Piazza Chile ed il ponte chiusi al traffico per i lavori di riasfaltatura

Piazza Chile ed il ponte chiusi al traffico per i lavori di riasfaltatura

Tutti i cittadini non hanno potuto non rilevare l’inopportunità di eseguire contemporaneamente l’asfaltatura di piazza Cile, la potatura dei tigli lungo il Boate e la piantumazione di via Mameli, proprio il giovedì mattina, quando il mercato settimanale occupa il parcheggio di piazza IV novembre, e in coincidenza con lo sciopero degli autobus. Oltre a tutto ciò veniamo a sapere dal CO.I.S.P.(sindacato indipendente di Polizia) che i Vigili erano impegnati in una riunione all’interno degli uffici.

Ma se tutto si poteva risolvere nel solito mugugno, oggi (venerdì 2 marzo – nda) su un quotidiano locale leggiamo le dichiarazioni degli assessori “competenti” che suonano come una vera e propria presa in giro dei cittadini. L’Assessore ai lavori pubblici fa la vittima, lamentandosi che se “non fanno” sono accusati di immobilismo e se “fanno” tutti si lamentano dei disagi. Caro Assessore, l’accusa di immobilismo viene dalla mancata realizzazione delle “grandi opere” che avevate promesso e di cui Rapallo ha bisogno, accusa che è stata condivisa anche da componenti la maggioranza. Queste “piccole, piccolissime opere” potevano essere fatte senza recare alcun disagio, operando in tempi diversi, in ore della giornata e giorni della settimana in cui il traffico è minore; per favore non prenda in giro l’intelligenza dei cittadini!

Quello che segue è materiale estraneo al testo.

(** * Epoch processing of the beacon state transition

    A shallow embedding of the epoch-transition code of
    [packages/beacon-state-transition/src/allForks]:

    - [util/epochProcess.ts]             ([beforeProcessEpoch] and, as its
                                         second module,
                                         [processEffectiveBalanceUpdates])
    - [epoch/processSlashings.ts]        ([processSlashingsAllForks])
    - [epoch/processRegistryUpdates.ts]  ([processRegistryUpdates])

    and of the JSON RPC client of the eth1 provider,
    [packages/lodestar/src/eth1/provider/jsonRpcHttpClient.ts].  The
    orchestrator of the epoch transition and the sub-phases that are not
    part of the sources are modelled from the specification.

    [Gwei] values are JavaScript [bigint]s and are modelled by [Z]; epochs,
    slots and flag words are JavaScript integers and are modelled by [Z] as
    well; validator indices are array positions and are modelled by [nat].
    A thrown exception is the [None] of the [option] monad. *)

From Stdlib Require Import ZArith Lia Sorted Permutation.
From stdpp Require Import base option list strings pretty.

Local Open Scope Z_scope.

(** ** Primitive types *)

Abbreviation Gwei := Z (only parsing).
Abbreviation Epoch := Z (only parsing).
Abbreviation Slot := Z (only parsing).
Abbreviation ValidatorIndex := nat (only parsing).

Inductive ForkName := phase0 | altair.

(** ** Constants of [@chainsafe/lodestar-params]

    The package is a preset selected at build time (mainnet, minimal); its
    constants are parameters of the development.  [FAR_FUTURE_EPOCH] is the
    largest epoch value; the code only compares with it. *)

Class Params := {
  EFFECTIVE_BALANCE_INCREMENT : Gwei;
  MAX_EFFECTIVE_BALANCE : Gwei;
  EPOCHS_PER_SLASHINGS_VECTOR : Z;
  FAR_FUTURE_EPOCH : Epoch;
  HYSTERESIS_QUOTIENT : Z;
  HYSTERESIS_DOWNWARD_MULTIPLIER : Z;
  HYSTERESIS_UPWARD_MULTIPLIER : Z;
  PROPORTIONAL_SLASHING_MULTIPLIER : Z;
  PROPORTIONAL_SLASHING_MULTIPLIER_ALTAIR : Z;
}.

Rileviamo anche la presa di distanze dell’assessore Puggioni, che non entra nel merito dell’opportunità di fare questi lavori il giovedì mattina: dopo cinque anni di armonia nell’immobilità in campagna elettorale le amicizie politiche si rinnegano in ossequio alle indicazioni di partito? L’Assessore alla viabilità prepara forse l’uscita?

E’ proprio il caso di dirlo: siamo alla frutta! Una delle ultime perle di questa Amministrazione è la decisione di piantare dei peri (sì, alberi che fanno le pere!) in via Mameli. Abbiamo parchi pubblici ridotti in condizioni letteralmente pietose, abbiamo edifici scolastici che non garantiscono la sicurezza dei bambini che le frequentano ed hanno aule inaugurate, ma mai attrezzate, e l’Amministrazione si permette di sprecare soldi (e parcheggi!) per mettere a dimora piante sulla cui florida sopravvivenza tra le auto in sosta non scommetteremmo un euro. Ad ogni richiesta dell’utenza la risposta è sempre stata: “c’è il patto di stabilità, non abbiamo soldi da spendere”, ma i soldi per lavori inutili (e in molti casi effimeri) ci sono sempre stati.

Veramente imbarazzante, infine, la giustificazione addotta dall’Assessore Mustorgi: ha scoperto che un tempo via Mameli era chiamata via delle Palme! A noi risulta che fosse la via dei Muretti, dai bassi muri che delimitavano gli orti esistenti nella piana in allora libera da costruzioni. Di palme nemmeno l’ombra, come si può vedere nelle numerose foto scattate da ormai oltre cent’anni a questa parte. Negare l’evidenza è ormai d’obbligo da parte degli amministratori che devono dissimulare il fallimento, ma negare la Storia è veramente troppo!